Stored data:
Content starts

(** [read_longdouble] reserves 8 bytes and copies 16.  It returns the value
    written but leaves half of it unread, so the next read starts in the
    middle of the value; when fewer than 16 bytes are left (but at least 8)
    it reads past the end of the buffer. *)
Theorem read_longdouble_wrong_size `{Host} s x rest :
  is_ok_in s → in_u 128 x → avail s = native 16 x ++ rest →
  (∃ s', read_longdouble s = Ok (true, Some x, s') ∧ avail s' = drop 8 (native 16 x) ++ rest) ∧
  (∀ s1, rd_ok s1 → 8 ≤ #(avail s1) < 16 → read_longdouble s1 = Fault OutOfBounds).
Proof.
  intros (Hr & Hsw & Hg) Hx Ha. split.
  - pose proof (length_native 16 x) as Hl16.
    destruct (avail_split s 16 (native 16 x) rest Hr Ha) as (Hf & _ & _ & Hld); [by rewrite Hl16|].
    destruct (avail_split s 8 (take 8 (native 16 x)) (drop 8 (native 16 x) ++ rest) Hr) as (Hf8 & Hr8 & Ha8 & _).
    { by rewrite app_assoc, take_drop. }
    { rewrite length_take, Hl16. done. }
    unfold read_longdouble, read_raw, read_value, read_16, read_n, is_adjust. change LONGLONG_SIZE with 8.
    cbn [is_start is_with_swap]. rewrite (proj2 (Z.leb_le _ _)) by lia. cbn [Z.eqb].
    cbn [is_start with_start is_with_swap b_data with_rd]. rewrite Hld, !bind_Ok.
    eexists. split; [|exact Ha8]. cbn [unwire is_swap with_start is_with_swap option_map]. unfold unsigned.
    rewrite native_value_native. change (8 * Z.of_nat 16) with 128. by rewrite !(wrap_small _ x).
  - intros s1 Hr1 Hlt. rewrite avail_length in Hlt by done. destruct Hr1.
    unfold read_longdouble, read_raw, read_value, read_16, read_n, is_adjust. change LONGLONG_SIZE with 8.
    cbn [is_start is_with_swap]. rewrite (proj2 (Z.leb_le _ _)) by lia. cbn [Z.eqb].
    cbn [is_start with_start is_with_swap b_data with_rd]. unfold load, b_capacity in *.
    rewrite (proj2 (Z.leb_gt (b_rd (is_start s1) + 16) _)) by lia. by rewrite andb_false_r.
Qed.

Example read_longdouble_wrong_size_witness :
  ∃ s', @read_longdouble host_le (input_le (@native host_le 16 5)) = Ok (true, Some 5, s') ∧
    avail s' = [0; 0; 0; 0; 0; 0; 0; 0].
Proof.
  destruct (@read_longdouble_wrong_size host_le (input_le (@native host_le 16 5)) 5 []) as [(s' & H1 & H2) _].
  - split; [|split; reflexivity]. split; vm_compute; discriminate.
  - unfold in_u. lia.
  - reflexivity.
  - exists s'. exact (conj H1 H2).
Defined.

(** ** Limits of the output stream *)

(** a value of 65528 bytes or more that does not fit in the current block
    makes [grow_and_adjust] ask for a block over its limit: the assertion
    [newsize <= 100000] fails, so one large array, string or sequence aborts
    the program. *)
Lemma large_write_aborts `{Allocator, Host} s x size n :
  os_ok s → 65528 ≤ size * n → b_capacity (os_cur s) < b_wr (os_cur s) + size * n →
  write_array x size n s = Fault AssertFailed.
Proof.
  intros Hs Hn Hfit. unfold write_array, adjust_fuel. rewrite (ok_rest _ Hs). cbn [length adjust].
  rewrite (ok_writable _ Hs), (proj2 (Z.leb_gt _ _)) by done. cbn [andb].
  unfold grow. rewrite (ok_rest _ Hs). unfold MAX_ALIGNMENT.
  set (m := if _ <? _ then _ else _).
  destruct (next_size_large m) as (r & -> & Hr); [subst m; destruct (_ <? _) eqn:E; b2p; lia|].
  rewrite bind_Ok. unfold assert_. by rewrite (proj2 (Z.leb_gt _ _)) by lia.
Qed.

Example large_write_aborts_witness :
  @write_array zero_memory (replicate 3 0) 1 70000 (@OutputStream_new zero_memory host_le 512) = Fault AssertFailed.
Proof.
  apply (@large_write_aborts zero_memory host_le); [|lia|vm_compute; reflexivity].
  apply (@new_stream_ok zero_memory host_le). lia.
Defined.

(** [reset] leaves an empty stream on the first block of the chain, ready to
    be written again, when the first block is aligned like any new block. *)
Theorem reset_empties `{Allocator, Host} s b rest :
  os_ok s → os_chain s = b :: rest → b_size b = b_capacity b → 0 ≤ b_pad b ≤ 7 → b_pad b ≤ b_capacity b →
  os_ok (os_reset s) ∧ os_content (os_reset s) = [] ∧ os_swap (os_reset s) = os_swap s.
Proof.
  intros Hs Hch Hsz Hpad Hcap.
  assert ((match os_done s with b :: _ => b | [] => os_cur s end) = b) as Hstart.
  { unfold os_chain in Hch. destruct (os_done s); by simplify_eq/=. }
  assert (block_ok b) as [Hr Hw Hsb Hm].
  { pose proof (ok_blocks _ Hs) as Hf. rewrite Hch in Hf. by apply Forall_cons_1 in Hf as [? _]. }
  unfold os_reset. rewrite Hstart. split_and!; [|by rewrite os_content_app; cbn; unfold b_content; cbn; rewrite slice_empty|done].
  split; try done; [apply Hs| |cbn; lia].
  apply Forall_singleton. split; unfold b_capacity in *; cbn; lia.
Qed.

Example reset_empties_witness :
  os_content (os_reset (@OutputStream_new zero_memory host_le 512)) = [].
Proof.
  apply (@reset_empties zero_memory host_le _ (mb_align (@new_block zero_memory 512)) []);
    [|reflexivity|vm_compute; reflexivity|vm_compute; split; discriminate|vm_compute; discriminate].
  apply (@new_stream_ok zero_memory host_le). lia.
Defined.

(** [skip_string] moves exactly past what [read_string] reads. *)
Theorem skip_string_skips `{Host, Uninit} x s rest :
  string_ok x → is_ok_in s → avail s = enc_string x ++ rest →
  ∃ s1 s2, skip_string s = Ok (true, s1) ∧ read_string s = Ok (true, x, s2) ∧
    avail s1 = rest ∧ avail s2 = rest.
Proof.
  intros Hx Hs Ha. destruct (read_string_consumes x Hx s rest Hs Ha) as (s2 & Hr & _ & Ha2).
  unfold enc_string in Ha. rewrite <- app_assoc in Ha. unfold skip_string.
  destruct (read_uint_consumes (#x + 1)) with (s := s) (rest := (x ++ [0]) ++ rest)
    as (s1 & -> & (Hr1 & Hs1) & Ha1); [destruct Hx; unfold in_u; lia|done|done|].
  rewrite bind_Ok. change (default uninit (Some ?y)) with y. unfold skip_bytes.
  destruct (avail_split s1 (#x + 1) (x ++ [0]) rest Hr1 Ha1) as (Hf & _ & Ha3 & _);
    [rewrite length_app; cbn; lia|].
  change (default uninit (Some (#x + 1))) with (#x + 1).
  rewrite (proj2 (Z.leb_le _ _)) by done. do 2 eexists. split_and!; [done|done|exact Ha3|done].
Qed.

Example skip_string_skips_witness :
  ∃ s1, @skip_string host_le uninit_7 (input_le [0; 0; 0; 2; 104; 0; 9]) = Ok (true, s1) ∧ avail s1 = [9].
Proof.
  destruct (@skip_string_skips host_le uninit_7 [104] (input_le [0; 0; 0; 2; 104; 0; 9]) [9]) as (s1 & s2 & H1 & _ & H2 & _).
  - split; [repeat constructor; unfold is_byte; lia|cbn; lia].
  - split; [|split; reflexivity]. split; vm_compute; discriminate.
  - reflexivity.
  - exists s1. exact (conj H1 H2).
Defined.

(** ** One buffer from a chain *)

(** [consolidate] (the constructor of an input stream from a chain of message
    blocks) keeps the bytes of the chain, when the buffer it asks for has room
    for them after the alignment gap it leaves in front. *)
Lemma consolidate_keeps_content `{Allocator} dst src s0 tl n :
  src = s0 :: tl → Forall block_ok src → block_ok dst → b_wr dst ≤ b_size dst → b_rd dst = 0 →
  let total := #(mjoin (b_content <$> src)) in
  total < 2 ^ 61 → first_size total = Ok n → 0 ≤ n < 2 ^ 61 →
  7 + total ≤ Z.max n (b_capacity dst) →
  ∃ dst', consolidate dst src = Ok dst' ∧ b_content dst' = mjoin (b_content <$> src).
Proof.
  intros -> Hall Hd Hwd Hrd total Htot Hfs Hn Hroom. unfold consolidate.
  rewrite total_length_ok by (done || lia). fold total. rewrite Hfs, bind_Ok.
  assert (∃ d1, b_resize n dst = Ok d1 ∧ block_ok d1 ∧ Z.max n (b_capacity dst) ≤ b_capacity d1 ∧ b_rd d1 = 0)
    as (d1 & -> & Hd1 & Hcap & Hrd1).
  { unfold b_resize. pose proof Hd as [? ? ? ?]. destruct (n <=? b_capacity dst) eqn:E; b2p.
    - eexists. split; [done|]. split_and!; [split; unfold b_capacity in *; cbn; lia|unfold b_capacity in *; cbn; lia|done].
    - unfold b_capacity in *. rewrite load_slice, bind_Ok by lia.
      destruct (store_ok 0 (slice 0 (0 + b_size dst) (b_data dst)) (junk n)) as (d & -> & Hdl & _).
      { lia. } { rewrite length_slice by lia. rewrite junk_length; lia. }
      rewrite bind_Ok. pose proof (junk_length n ltac:(lia)). eexists. split; [done|].
      split_and!; [split; unfold b_capacity; cbn; lia|unfold b_capacity; cbn; lia|done]. }
  rewrite bind_Ok. set (off := if _ <? 0 then _ else _).
  assert (0 ≤ off ≤ 7) as Hoff.
  { subst off. unfold MAX_ALIGNMENT.
    pose proof (Z.mod_pos_bound (b_rd s0 - b_pad s0) 8). pose proof (Z.mod_pos_bound (b_rd d1 - b_pad d1) 8).
    destruct (_ <? 0) eqn:E; b2p; lia. }
  rewrite Hrd1. cbn [b_rd with_rd]. set (d2 := with_wr _ _). pose proof Hd1 as [? ? ? ?].
  assert (block_ok d2) as Hd2 by (split; unfold b_capacity in *; cbn; lia).
  destruct (copy_chain_ok (s0 :: tl) d2 Hall Hd2) as (d3 & -> & _ & _ & _ & Hc).
  { change (b_capacity d2) with (b_capacity d1). change (b_wr d2) with (0 + off). fold total. lia. }
  exists d3. split; [done|]. rewrite Hc. unfold b_content at 1. cbn. by rewrite slice_empty.
Qed.

Example consolidate_keeps_content_witness :
  ∃ d, @consolidate zero_memory (mkBlock [] 0 0 0 0) [sample_block; sample_block] = Ok d ∧ b_content d = [3; 4; 3; 4].
Proof.
  destruct (@consolidate_keeps_content zero_memory (mkBlock [] 0 0 0 0) [sample_block; sample_block] sample_block [sample_block] 512)
    as (d & H1 & H2).
  - reflexivity.
  - repeat constructor; apply sample_block_ok.
  - split; vm_compute; intuition congruence.
  - vm_compute. discriminate.
  - reflexivity.
  - vm_compute. reflexivity.
  - vm_compute. reflexivity.
  - lia.
  - vm_compute. discriminate.
  - exists d. exact (conj H1 H2).
Defined.

(** A chain of one block of 512 bytes, read from offset 3. *)
Definition unaligned_block : Block := mkBlock (replicate 515 1) 515 0 3 515.

(** [consolidate] ignores the result of [copy]: 512 bytes that do not start at
    a multiple of 8 ask for a buffer of 512 bytes, do not fit behind the
    alignment gap, and are silently dropped. *)
Theorem consolidate_drops_content :
  block_ok unaligned_block ∧ length (b_content unaligned_block) = 512%nat ∧
  ∃ s, @InputStream_mb zero_memory host_le [unaligned_block] = Ok s ∧ b_content (is_start s) = [].
Proof.
  split; [split; vm_compute; intuition congruence|]. split; [vm_compute; reflexivity|].
  eexists. split; [vm_compute; reflexivity|vm_compute; reflexivity].
Qed.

Content ends

ACTIVITY: The expected output is each line of the records above that includes the word "AssertFailed".

SOLUTION TO THIS PROBLEM:
  write_array x size n s = Fault AssertFailed.
  @write_array zero_memory (replicate 3 0) 1 70000 (@OutputStream_new zero_memory host_le 512) = Fault AssertFailed.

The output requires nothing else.